■ **Task description**
Find every line below where the word "Lemma" occurs, then give how many you found and nothing else.

■ **Saved entries**
Example restart_after_last_level :
  let g := the_game last_level_world in
  let g' := the_game (run (env_at 4000 9) NextLevel last_level_world) in
  (current_level g, hints_used g, current_level g', hints_used g',
   List.length (pieces g'), forallb is_placed (pieces g'))
  = (7%nat, 1, 0%nat, 1, 6%nat, false).
Proof. vm_compute. reflexivity. Qed.

Example advance_resets_hints :
  let g := the_game hinted_solved_world in
  let g' := the_game (run (env_at 4000 9) NextLevel hinted_solved_world) in
  (current_level g, hints_used g, current_level g', hints_used g')
  = (0%nat, 1, 1%nat, 0).
Proof. vm_compute. reflexivity. Qed.

(** * Hints *)

Lemma can_use_hint_iff (g : Game) (now : Z) :
  can_use_hint g now = true <->
  last_hint_time g = None \/
  exists t, last_hint_time g = Some t /\ hint_cooldown <= now - t.
Proof.
  unfold can_use_hint. destruct (last_hint_time g) as [t|]; split.
  - intros H. right. exists t. split; [reflexivity | now apply Z.leb_le].
  - intros [H|[t' [H1 H2]]]; [discriminate|]. injection H1 as <-.
    now apply Z.leb_le.
  - now left.
  - reflexivity.
Qed.

Lemma use_hint_blocked (g : Game) (s : Session) (t now_check now_stamp : Z)
      (choice : nat) :
  last_hint_time g = Some t -> now_check - t < hint_cooldown ->
  use_hint g s now_check now_stamp choice = (false, g, s).
Proof.
  intros Ht Hlt. unfold use_hint, can_use_hint. rewrite Ht.
  destruct (hint_cooldown <=? now_check - t) eqn:E; [|reflexivity].
  apply Z.leb_le in E. lia.
Qed.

■ **Your response**
2